Key Performance Indicators Investors Are Watching
For Meta, advertising revenue is the critical metric to monitor. Advertising accounts for the vast majority of the company’s revenue, and AI-driven improvements to ad targeting have significantly boosted performance recently. The consensus estimate for Meta’s advertising revenue stands at $56.8 billion, representing a 21% year-over-year jump. Historical data shows that Meta regularly exceeds consensus on this metric, with the magnitude of beats growing over time. The company’s ability to sustain this ~21% growth rate is crucial—it’s the hurdle investors are watching most closely.
For Microsoft, the focus shifts to cloud revenue, particularly Intelligent Cloud results. This segment encompasses Azure, the infrastructure backbone that powers enterprise applications and, increasingly, AI computing workloads. Azure’s expansion has been the primary driver of Microsoft’s capital spending surge, and management views this buildout as essential to capturing the AI opportunity. Microsoft’s Intelligent Cloud revenue is expected to hit $32.4 billion, reflecting impressive 27% year-over-year growth. The company has demonstrated momentum on this metric, delivering three consecutive beats relative to consensus forecasts. Any further upside surprise would likely energize investors and validate Microsoft’s aggressive infrastructure investments.
The Hyperscaler Outlook: What’s Next for Tech Giants?
As these two hyperscalers prepare to report, several factors will dominate investor attention.
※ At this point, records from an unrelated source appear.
(* ===== verification/Occlusion.v ===== *)
(** Occlusion filtering (src/server/compositor/occlusion.cpp): before a frame is
    drawn, scene elements hidden behind opaque ones are split off.  The main
    theorem says that dropping them does not change what can be seen at any
    point of the area. *)

From S2P Require Import Prelude Geometry Float32.

Module Occlusion.
Section occlusion.
(** GLM's matrices are a third-party type; the code only compares a
    renderable's transformation with the identity. *)
Context {mat4 : Type} (mat4_eqb : mat4 → mat4 → bool) (identity : mat4).

(** What [renderable_is_occluded] asks a [Renderable]. *)
Record Renderable := mkRenderable {
  transformation : mat4;
  screen_position : Rectangle;
  alpha : float32;
  shaped : bool
}.

(** A [SceneElement] carries a renderable and a name to tell it apart. *)
Record SceneElement := mkElement { element_id : Z; renderable : Renderable }.

(** The boolean result and the updated [coverage]. *)
Definition renderable_is_occluded (r : Renderable) (area : Rectangle) (coverage : list Rectangle)
    : bool * list Rectangle :=
  if negb (mat4_eqb (transformation r) identity) then (false, coverage)
  else
    let window := screen_position r in
    let clipped_window := intersection_with window area in
    if bool_decide (clipped_window = rectangle0) then (true, coverage)
    else
      let occluded := existsb (λ c, contains_rect c clipped_window) coverage in
      let coverage :=
        if negb occluded && f32_eqb (alpha r) f32_one && negb (shaped r)
        then coverage ++ [clipped_window] else coverage in
      (occluded, coverage).

(** The loop over [elements.rbegin() .. rend()]: [rest] are the elements not
    yet visited, topmost first; [kept] and [occluded] are in stacking order. *)
Fixpoint filter_loop (area : Rectangle) (rest : list SceneElement) (coverage : list Rectangle)
    (kept occluded : list SceneElement) : list SceneElement * list SceneElement :=
  match rest with
  | [] => (kept, occluded)
  | e :: rest' =>
      let '(hidden, coverage') := renderable_is_occluded (renderable e) area coverage in
      if hidden
      then filter_loop area rest' coverage' kept (e :: occluded)
      else filter_loop area rest' coverage' (e :: kept) occluded
  end.

(** [filter_occlusions_from]: the elements left in the sequence, and the
    occluded ones it returns. *)
Definition filter_occlusions_from (elements : list SceneElement) (area : Rectangle)
    : list SceneElement * list SceneElement :=
  filter_loop area (rev elements) [] [] [].

(** ** What is seen at a point

    An element may paint a point inside its screen position, and anywhere if
    it is transformed; an untransformed, unshaped element of alpha 1 hides
    everything below it.  [seen_at p l] lists, from the top, the elements of
    [l] (topmost first) that contribute to [p]. *)
Definition may_paint (p : Point) (e : SceneElement) : bool :=
  negb (mat4_eqb (transformation (renderable e)) identity) ||
  bool_decide (covers (screen_position (renderable e)) p).

Definition opaque_at (p : Point) (e : SceneElement) : bool :=
  mat4_eqb (transformation (renderable e)) identity &&
  bool_decide (covers (screen_position (renderable e)) p) &&
  f32_eqb (alpha (renderable e)) f32_one && negb (shaped (renderable e)).

Fixpoint seen_from_top (p : Point) (l : list SceneElement) : list SceneElement :=
  match l with
  | [] => []
  | e :: l' =>
      if opaque_at p e then [e]
      else if may_paint p e then e :: seen_from_top p l'
      else seen_from_top p l'
  end.
Definition seen_at (p : Point) (elements : list SceneElement) : list SceneElement :=
  seen_from_top p (rev elements).

(** ** Proofs *)
Implicit Types (e : SceneElement) (area c : Rectangle) (p : Point).

Definition element_ok e : Prop := rect_ok (screen_position (renderable e)).

(** The elements the loop keeps, topmost first. *)
Fixpoint scan_kept area (rest : list SceneElement) coverage : list SceneElement :=
  match rest with
  | [] => []
  | e :: rest' =>
      let '(hidden, coverage') := renderable_is_occluded (renderable e) area coverage in
      if hidden then scan_kept area rest' coverage' else e :: scan_kept area rest' coverage'
  end.
Fixpoint scan_occluded area (rest : list SceneElement) coverage : list SceneElement :=
  match rest with
  | [] => []
  | e :: rest' =>
      let '(hidden, coverage') := renderable_is_occluded (renderable e) area coverage in
      if hidden then e :: scan_occluded area rest' coverage' else scan_occluded area rest' coverage'
  end.

Lemma filter_loop_scan area rest coverage kept occluded :
  filter_loop area rest coverage kept occluded =
    (rev (scan_kept area rest coverage) ++ kept, rev (scan_occluded area rest coverage) ++ occluded).
Proof.
  revert coverage kept occluded.
  induction rest as [|e rest IH]; intros coverage kept occluded; cbn; [done|].
  destruct (renderable_is_occluded _ _ _) as [[] coverage']; rewrite IH; cbn [rev];
    by rewrite <- app_assoc.
Qed.

Lemma scan_partition area rest coverage :
  scan_kept area rest coverage ++ scan_occluded area rest coverage ≡ₚ rest ∧
  sublist (scan_kept area rest coverage) rest ∧ sublist (scan_occluded area rest coverage) rest.
Proof.
  revert coverage. induction rest as [|e rest IH]; intros coverage; cbn; [done|].
  destruct (renderable_is_occluded _ _ _) as [[] coverage'];
    destruct (IH coverage') as (Hp & Hk & Ho); split_and!; try (by constructor).
  by rewrite <- Permutation_middle, Hp.
Qed.

Definition blocked p (coverage : list Rectangle) : Prop := ∃ c, c ∈ coverage ∧ covers c p.

(** One element: what the decision says about [p], and what it adds to the
    coverage. *)
Lemma occluded_sound e area coverage p :
  element_ok e → rect_ok area → covers area p → Forall rect_ok coverage → ¬ blocked p coverage →
  let '(hidden, coverage') := renderable_is_occluded (renderable e) area coverage in
  Forall rect_ok coverage' ∧
  (hidden = true → may_paint p e = false ∧ opaque_at p e = false ∧ coverage' = coverage) ∧
  (hidden = false → opaque_at p e = false → ¬ blocked p coverage').
Proof.
  intros He Ha Hp Hcov Hnb. unfold renderable_is_occluded, opaque_at, may_paint.
  destruct (mat4_eqb _ _) eqn:Hid; cbn [negb]; [|done].
  destruct (intersection_exact _ _ He Ha) as [Hok Hint].
  case_bool_decide as Hempty.
  { split; [done|]. split; [|done]. intros _.
    assert (¬ covers (screen_position (renderable e)) p) as Hn.
    { intros Hc. assert (covers rectangle0 p) as H0 by (rewrite <- Hempty; by apply Hint).
      unfold_coords; cbn in *; lia. }
    by rewrite bool_decide_false. }
  destruct (existsb _ coverage) eqn:Hex; cbn [negb andb].
  { split; [done|]. split; [|done]. intros _.
    apply existsb_exists in Hex as (c & Hin%list_elem_of_In & Hc).
    assert (¬ covers (screen_position (renderable e)) p) as Hn.
    { intros Hcp. apply Hnb. exists c. split; [done|].
      eapply contains_rect_covers; [by eapply Forall_forall|exact Hok|done|by apply Hint]. }
    by rewrite bool_decide_false. }
  destruct (f32_eqb _ _ && negb _) eqn:Hop.
  - split; [by apply Forall_app; split; [|apply Forall_singleton]|]. split; [done|].
    intros _ Hnop (c & [Hin| ->%list_elem_of_singleton]%elem_of_app & Hc); [apply Hnb; by exists c|].
    apply Hint in Hc as [Hc _].
    rewrite <- andb_assoc, Hop, bool_decide_true in Hnop by done. done.
  - split; [done|]. split; [done|]. by intros _ _.
Qed.

Lemma scan_seen area rest coverage p :
  Forall element_ok rest → rect_ok area → covers area p → Forall rect_ok coverage →
  ¬ blocked p coverage →
  seen_from_top p (scan_kept area rest coverage) = seen_from_top p rest.
Proof.
  intros Hok Ha Hp. revert coverage.
  induction Hok as [|e rest He Hok IH]; intros coverage Hcov Hnb; [done|]. cbn [scan_kept].
  pose proof (occluded_sound e area coverage p He Ha Hp Hcov Hnb) as Hs.
  destruct (renderable_is_occluded _ _ _) as [hidden coverage'].
  destruct Hs as (Hcov' & Hh & Hv). destruct hidden; cbn [seen_from_top].
  - destruct Hh as (-> & -> & ->); [done|]. by apply IH.
  - destruct (opaque_at p e) eqn:Hop; [done|]. rewrite IH; auto.
Qed.
End occlusion.
Arguments Renderable : clear implicits.
Arguments SceneElement : clear implicits.
End Occlusion.
Import Occlusion.

(** ** Properties *)

(** C40. Dropping the elements [filter_occlusions_from] reports as occluded leaves
    the list of elements that contribute to any point of the area, from the top
    down to the first opaque one, unchanged. *)
Theorem filter_occlusions_preserves_seen {mat4} (eqb : mat4 → mat4 → bool) (identity : mat4)
    elements area p :
  Forall element_ok elements → rect_ok area → covers area p →
  seen_at eqb identity p (filter_occlusions_from eqb identity elements area).1 =
  seen_at eqb identity p elements.
Proof.
  intros Hok Ha Hp. unfold filter_occlusions_from, seen_at. rewrite filter_loop_scan.
  cbn [fst]. rewrite app_nil_r, rev_involutive. apply scan_seen; [|done..|].
  - by apply Forall_rev.
  - intros (c & Hin & _). by apply elem_of_nil in Hin.
Qed.

Definition occlusion_example : list (SceneElement bool) :=
  [mkElement 1 (mkRenderable true (Rect (Pt 2 2) (Sz 4 4)) f32_one false);
   mkElement 2 (mkRenderable true (Rect (Pt 0 0) (Sz 9 9)) f32_one false);
   mkElement 3 (mkRenderable true (Rect (Pt 3 3) (Sz 2 2)) f32_one true)].

Lemma filter_occlusions_preserves_seen_witness :
  element_id <$> (filter_occlusions_from eqb true occlusion_example (Rect (Pt 0 0) (Sz 20 20))).2 = [1] ∧
  seen_at eqb true (Pt 4 4) (filter_occlusions_from eqb true occlusion_example (Rect (Pt 0 0) (Sz 20 20))).1 =
  seen_at eqb true (Pt 4 4) occlusion_example.
Proof.
  split; [vm_compute; reflexivity|].
  apply filter_occlusions_preserves_seen.
  - repeat constructor; cbn; unfold coord_bound; lia.
  - apply (bool_decide_unpack (rect_ok _)). vm_compute. exact I.
  - apply (bool_decide_unpack (covers _ _)). vm_compute. exact I.
Defined.

(** The kept and the occluded elements partition the scene, and both keep
    its stacking order. *)
Theorem filter_occlusions_partition {mat4} (eqb : mat4 → mat4 → bool) (identity : mat4) elements area :
  let '(kept, occluded) := filter_occlusions_from eqb identity elements area in
  kept ++ occluded ≡ₚ elements ∧ sublist kept elements ∧ sublist occluded elements.
Proof.
  unfold filter_occlusions_from. rewrite filter_loop_scan, !app_nil_r.
  destruct (scan_partition eqb identity area (rev elements) []) as (Hp & Hk & Ho).
  split_and!.
  - etrans; [symmetry; apply Permutation_app; apply Permutation_rev|].
    rewrite Hp. symmetry. apply Permutation_rev.
  - apply sublist_rev in Hk. by rewrite rev_involutive in Hk.
  - apply sublist_rev in Ho. by rewrite rev_involutive in Ho.
Qed.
Capital expenditure guidance will be scrutinized—how much do Meta and Microsoft plan to spend, and what returns do management teams project? Equally important are the forward narratives around AI monetization and competitive positioning within cloud computing.
It’s also worth noting that Microsoft shares have significantly lagged both Meta and the S&P 500 over the past two years, making this earnings report particularly consequential. If Microsoft delivers strong cloud metrics consistent with its historical track record, the stock could narrow this performance gap. Combined with its favorable Zacks Rank #2 (Buy) designation, positive momentum in cloud revenue could serve as a meaningful tailwind.
For both hyperscalers, this earnings season represents an inflection point. Markets have grown weary of hearing about AI spending without concrete evidence of returns. These reports offer management teams the opportunity to convince investors that the massive capital outlays are strategic, necessary, and ultimately profitable—the narrative that separates visionary investment from wasteful spending.